Responsibility for the plight of the poor of this world has many dimensions. On one hand are all the debates surrounding the complex issues of causality - the Marxists versus the Neo-liberals e.t.c. Such arguments serve to ascertain, for example, whether our wealth depends upon their poverty, and whether our politic prevents their reform. Yet a much simpler dimension to our assumed responsibility exists beyond the formal politics of inequality. John Isbister, in his book Promises Not Kept, summarises it nicely: "Living in a world of obscene inequality, the privileged have the moral responsibility to do what they can do to improve the lot of the less privileged. This responsibility arises from a common humanity of all people; we are a single species." Such a responsibility to the poor is recognised by most ethical and religious systems. Unless, of course, you happen to promote social Darwinism, walking as you do with your uncomfortably high stepping action.

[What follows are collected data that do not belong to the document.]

(* ===== verification/Enforce.v ===== *)
(** Device enforcement ([src/usb/enforce.rs]): what an action would change, and
    the live execution over the registry and the mounted volumes.  The Win32
    calls are the class [WinApi]: which of them succeed. *)

From S2P Require Import Prelude Words Text Device UsbPolicy.
#[local] Open Scope Z_scope.

Definition WRITE_PROTECT_KEY : str :=
  lit "HKLM\SYSTEM\CurrentControlSet\Control\StorageDevicePolicies".
Definition WRITE_PROTECT_VALUE : str := lit "WriteProtect".
Definition WPD_DENY_KEY : str :=
  lit "HKLM\Software\Policies\Microsoft\Windows\RemovableStorageDevices\{6AC27878-A6FA-4155-BA85-F98F491D4F33}".
Definition WPD_DENY_READ_VALUE : str := lit "Deny_Read".
Definition WPD_DENY_WRITE_VALUE : str := lit "Deny_Write".
Definition TETHERING_DENY_KEY : str :=
  lit "HKLM\Software\Policies\Microsoft\Windows\DeviceInstall\Restrictions\DenyDeviceClasses".
Definition NET_CLASS_GUID : str := lit "{4d36e972-e325-11ce-bfc1-08002be10318}".

Inductive PlannedAction :=
  | NoChange
  | SetWriteProtect (key value_name : str) (value : Z)
  | ClearWriteProtect (key value_name : str) (value : Z)
  | DismountVolume (drive_letter : str)
  | SetWpdDeny (read write : bool)
  | ClearWpdDeny
  | BlockTethering.
#[export] Instance PlannedAction_eq_dec : EqDecision PlannedAction.
Proof. solve_decision. Defined.

Inductive Mode : Set := DryRun | Live.
Inductive ApplyOutcome :=
  | OutcomeNoChange
  | Planned (p : PlannedAction)
  | Executed (p : PlannedAction).

Definition plan (action : Action) (dev : DeviceIdentity) : PlannedAction :=
  match action with
  | AllowAudited | Encrypt => NoChange
  | ReadOnly => SetWriteProtect WRITE_PROTECT_KEY WRITE_PROTECT_VALUE 1
  | Block => DismountVolume (drive_letter dev)
  end.
Definition plan_revert_read_only : PlannedAction :=
  ClearWriteProtect WRITE_PROTECT_KEY WRITE_PROTECT_VALUE 0.
Definition plan_mtp (action : Action) : PlannedAction :=
  match action with
  | AllowAudited => NoChange
  | Encrypt | ReadOnly => SetWpdDeny false true
  | Block => SetWpdDeny true true
  end.
Definition plan_revert_mtp : PlannedAction := ClearWpdDeny.
Definition plan_tethering (action : Action) : PlannedAction :=
  match action with
  | Block => BlockTethering
  | AllowAudited | Encrypt | ReadOnly => NoChange
  end.

(** ** Live execution *)

(** A value under [HKEY_LOCAL_MACHINE]; keys and names are the ones passed to
    the API. *)
Inductive RegValue := Dword (v : Z) | Sz (s : str).
#[export] Instance RegValue_eq_dec : EqDecision RegValue.
Proof. solve_decision. Defined.

(** The system the channel may change: registry values by (subkey, name), and
    the volumes dismounted so far. *)
Record System := { registry : gmap (str * str) RegValue; dismounted : list str }.

(** Which Win32 calls return success: opening a key, writing a value, opening,
    locking and dismounting a volume. *)
Class WinApi := {
  reg_create_key : str -> bool;
  reg_set_value : str -> str -> bool;
  create_file : str -> bool;
  lock_volume : str -> bool;
  dismount : str -> bool;
}.

Section Live.
Context {W : WinApi}.

Definition set_hklm (subkey value_name : str) (v : RegValue) (s : System) : result str unit * System :=
  if negb (reg_create_key subkey) then (Err (lit "RegCreateKeyEx failed"), s)
  else if negb (reg_set_value subkey value_name) then (Err (lit "RegSetValueEx failed"), s)
  else (Ok tt, {| registry := <[(subkey, value_name) := v]> (registry s); dismounted := dismounted s |}).

Definition set_write_protect (value : Z) (s : System) : result str unit * System :=
  set_hklm (lit "SYSTEM\CurrentControlSet\Control\StorageDevicePolicies") (lit "WriteProtect")
    (Dword value) s.
Definition set_hklm_dword (subkey value_name : str) (value : Z) (s : System)
    : result str unit * System := set_hklm subkey value_name (Dword value) s.
Definition set_hklm_string (subkey value_name value : str) (s : System)
    : result str unit * System := set_hklm subkey value_name (Sz value) s.

(** [f(..)?; g(..)] on the changed system. *)
Definition and_then (r : result str unit * System) (g : System -> result str unit * System)
    : result str unit * System :=
  match r with
  | (Ok _, s) => g s
  | (Err e, s) => (Err e, s)
  end.

(** The constants carry a displayed hive name, stripped before the call. *)
Definition strip_hklm (key : str) : str := default key (strip_prefix (lit "HKLM\") key).

Definition bool_z (b : bool) : Z := if b then 1 else 0.

Definition set_wpd_deny (read write : bool) (s : System) : result str unit * System :=
  and_then (set_hklm_dword (strip_hklm WPD_DENY_KEY) WPD_DENY_READ_VALUE (bool_z read) s)
    (set_hklm_dword (strip_hklm WPD_DENY_KEY) WPD_DENY_WRITE_VALUE (bool_z write)).

Definition block_tethering (s : System) : result str unit * System :=
  and_then (set_hklm_dword (lit "Software\Policies\Microsoft\Windows\DeviceInstall\Restrictions")
      (lit "DenyDeviceClasses") 1 s)
    (set_hklm_string (strip_hklm TETHERING_DENY_KEY) (lit "1") NET_CLASS_GUID).

Definition dismount_volume (drive_letter : str) (s : System) : result str unit * System :=
  let path := trim_end_matches (fun c => c =? 47) (trim_end_matches (fun c => c =? 92) drive_letter) in
  let device := lit "\\.\" ++ path in
  if negb (create_file device) then (Err (lit "opening " ++ device ++ lit " for dismount"), s)
  else
    (* the dismount is attempted whether or not the lock was granted *)
    let s' := if dismount device
              then {| registry := registry s; dismounted := dismounted s ++ [path] |} else s in
    if negb (lock_volume device) then (Err (lit "locking " ++ device), s')
    else if negb (dismount device) then (Err (lit "dismounting " ++ device), s')
    else (Ok tt, s').

Definition execute_live (p : PlannedAction) (s : System) : result str unit * System :=
  match p with
  | NoChange => (Ok tt, s)
  | SetWriteProtect _ _ value => set_write_protect value s
  | ClearWriteProtect _ _ value => set_write_protect value s
  | DismountVolume drive_letter => dismount_volume drive_letter s
  | SetWpdDeny read write => set_wpd_deny read write s
  | ClearWpdDeny => set_wpd_deny false false s
  | BlockTethering => block_tethering s
  end.

Definition is_no_change (p : PlannedAction) : bool :=
  match p with NoChange => true | _ => false end.

Definition apply_plan (p : PlannedAction) (mode : Mode) (s : System)
    : result str ApplyOutcome * System :=
  if is_no_change p then (Ok OutcomeNoChange, s)
  else
    match mode with
    | DryRun => (Ok (Planned p), s)
    | Live =>
        let '(r, s') := execute_live p s in
        (_ ← r; Ok (Executed p), s')
    end.

(** ** What enforcement establishes *)

Definition reg_holds (s : System) (key name : str) (v : RegValue) : Prop :=
  registry s !! (strip_hklm key, name) = Some v.

(** The state an executed plan promises. *)
Definition plan_holds (p : PlannedAction) (s s' : System) : Prop :=
  match p with
  | NoChange => s' = s
  | SetWriteProtect key name v | ClearWriteProtect key name v => reg_holds s' key name (Dword v)
  | DismountVolume letter =>
      trim_end_matches (fun c => c =? 47) (trim_end_matches (fun c => c =? 92) letter) ∈ dismounted s'
  | SetWpdDeny read write =>
      reg_holds s' WPD_DENY_KEY WPD_DENY_READ_VALUE (Dword (bool_z read)) /\
      reg_holds s' WPD_DENY_KEY WPD_DENY_WRITE_VALUE (Dword (bool_z write))
  | ClearWpdDeny =>
      reg_holds s' WPD_DENY_KEY WPD_DENY_READ_VALUE (Dword 0) /\
      reg_holds s' WPD_DENY_KEY WPD_DENY_WRITE_VALUE (Dword 0)
  | BlockTethering => reg_holds s' TETHERING_DENY_KEY (lit "1") (Sz NET_CLASS_GUID)
  end.

Lemma set_hklm_Ok subkey name v s u s' :
  set_hklm subkey name v s = (Ok u, s') ->
  s' = {| registry := <[(subkey, name) := v]> (registry s); dismounted := dismounted s |}.
Proof. unfold set_hklm. repeat case_match; by intros [= <- <-]. Qed.

Lemma and_then_Ok r g u s' :
  and_then r g = (Ok u, s') -> exists u1 s1, r = (Ok u1, s1) /\ g s1 = (Ok u, s').
Proof. destruct r as [[u1|e] s1]; cbn; [|done]. intros H. by exists u1, s1. Qed.

(** The plans of this module name the keys that the execution writes. *)
Definition plan_key_wf (p : PlannedAction) : Prop :=
  match p with
  | SetWriteProtect key name _ | ClearWriteProtect key name _ =>
      key = WRITE_PROTECT_KEY /\ name = WRITE_PROTECT_VALUE
  | _ => True
  end.

Lemma execute_live_Ok p s u s' :
  plan_key_wf p -> execute_live p s = (Ok u, s') -> plan_holds p s s'.
Proof.
  destruct p as [|key name v|key name v|letter|read write| |]; cbn [execute_live plan_key_wf plan_holds].
  - by intros _ [= _ ->].
  - intros [-> ->] H. apply set_hklm_Ok in H as ->. unfold reg_holds. cbn. by rewrite lookup_insert_eq.
  - intros [-> ->] H. apply set_hklm_Ok in H as ->. unfold reg_holds. cbn. by rewrite lookup_insert_eq.
  - intros _. unfold dismount_volume. destruct (create_file _); [|done]. cbn [negb].
    destruct (lock_volume _); [|done]. destruct (dismount _); [|done]. cbn [negb].
    intros [= _ <-]. cbn [dismounted]. rewrite elem_of_app. right. by left.
  - intros _ H. apply and_then_Ok in H as (u1 & s1 & H1 & H2).
    apply set_hklm_Ok in H1 as ->. apply set_hklm_Ok in H2 as ->. unfold reg_holds. cbn [registry].
    split; [rewrite lookup_insert_ne by (intros [=]); apply lookup_insert_eq|apply lookup_insert_eq].
  - intros _ H. apply and_then_Ok in H as (u1 & s1 & H1 & H2).
    apply set_hklm_Ok in H1 as ->. apply set_hklm_Ok in H2 as ->. unfold reg_holds. cbn [registry].
    split; [rewrite lookup_insert_ne by (intros [=]); apply lookup_insert_eq|apply lookup_insert_eq].
  - intros _ H. apply and_then_Ok in H as (u1 & s1 & H1 & H2).
    apply set_hklm_Ok in H2 as ->. unfold reg_holds. cbn [registry]. apply lookup_insert_eq.
Qed.

(** Enforcement is dry-run first and honest: outside [Live] nothing changes and
    the plan is reported; in [Live] an outcome other than an error means the
    system is in the state the plan describes. *)
Theorem apply_plan_sound p mode s r s' :
  plan_key_wf p -> apply_plan p mode s = (r, s') ->
  (mode = DryRun -> s' = s /\ exists o, r = Ok o) /\
  (forall o, r = Ok o ->
    match o with
    | OutcomeNoChange => p = NoChange /\ s' = s
    | Planned q => q = p /\ mode = DryRun /\ s' = s
    | Executed q => q = p /\ mode = Live /\ plan_holds p s s'
    end).
Proof.
  unfold apply_plan. intros Hwf. destruct p as [| | | | | |]; cbn [is_no_change];
    [intros [= <- <-]; split; [intros _; split; [done|by eexists]|by intros o [= <-]]|..].
  all: destruct mode; [intros [= <- <-]; split; [intros _; split; [done|by eexists]|by intros o [= <-]]|].
  all: match goal with |- context [execute_live ?q ?t] => destruct (execute_live q t) as [[u|e] s1] eqn:E end;
    cbn [mbind result_bind]; intros [= <- <-]; split; try done;
    intros o [= <-]; split; [done|]; split; [done|]; by apply execute_live_Ok in E.
Qed.
End Live.

Definition all_ok : WinApi := {|
  reg_create_key := fun _ => true; reg_set_value := fun _ _ => true;
  create_file := fun _ => true; lock_volume := fun _ => true; dismount := fun _ => true |}.

Lemma apply_plan_sound_witness :
  let s := {| registry := ∅; dismounted := [] |} in
  exists s', apply_plan (W := all_ok) (plan ReadOnly unknown_device) Live s =
      (Ok (Executed (plan ReadOnly unknown_device)), s') /\
    reg_holds s' WRITE_PROTECT_KEY WRITE_PROTECT_VALUE (Dword 1).
Proof.
  intros s. eexists. split; [reflexivity|].
  refine (proj2 (proj2 (proj2 (apply_plan_sound (W := all_ok) (plan ReadOnly unknown_device) Live s _ _
    (conj eq_refl eq_refl) eq_refl) _ eq_refl))).
Defined.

Despite this intuitively just outlook, most people in the First World remain passively inactive by the tragedy that surrounds them. The mainstream media may be partially to blame, for the few impressions we might have of the Third World come predominantly from this source. Instead of engendering empathy and identity with our fellow beings, select images often foster fear and prejudice. Images often depict irrational acts of terror, human rights abuses, the military dictator strutting and posturing (note how CNN depicted Saddam Hussein during the Gulf War), Islamic fundamentalists extorting their followers to rise up, Communists burning the US flag, armed civilians in a State of chaos, e.t.c. These images are not all entirely fantasies - the Third World has more than its fair share of tyrants. But they are distortions in the way that they work to limit the bounds of discourse away from a much more universal issue at stake in the world. That issue is the existence of inequality, and the existence of poverty, with all its associated fear, hunger, disease, and premature death.
The results of our complacent attitudes towards what we understand about our world is that we, in the First World, do not know (or care) about the desperate situation of our fellow brothers and sisters. In an attempt to sidestep the issue of inequality, we naturally avoid thinking of ourselves as 'rich' or 'privileged', let alone 'oppressors'. Rather, we behave more like the little fish in this world, just minding our business and trying to get by. We carry vague notions of our responsibility, but our complacency ultimately seals our complicity in the crime. Our myopic fish-tank outlook is nonsensical from a global perspective. What would be closer to the truth would be to think of ourselves (mostly) as citizens of a nation of privilege - members of an exclusive First World élite. Such a global worldview may help force us to face, at last, the glaring implications of being so rich amongst so many poor.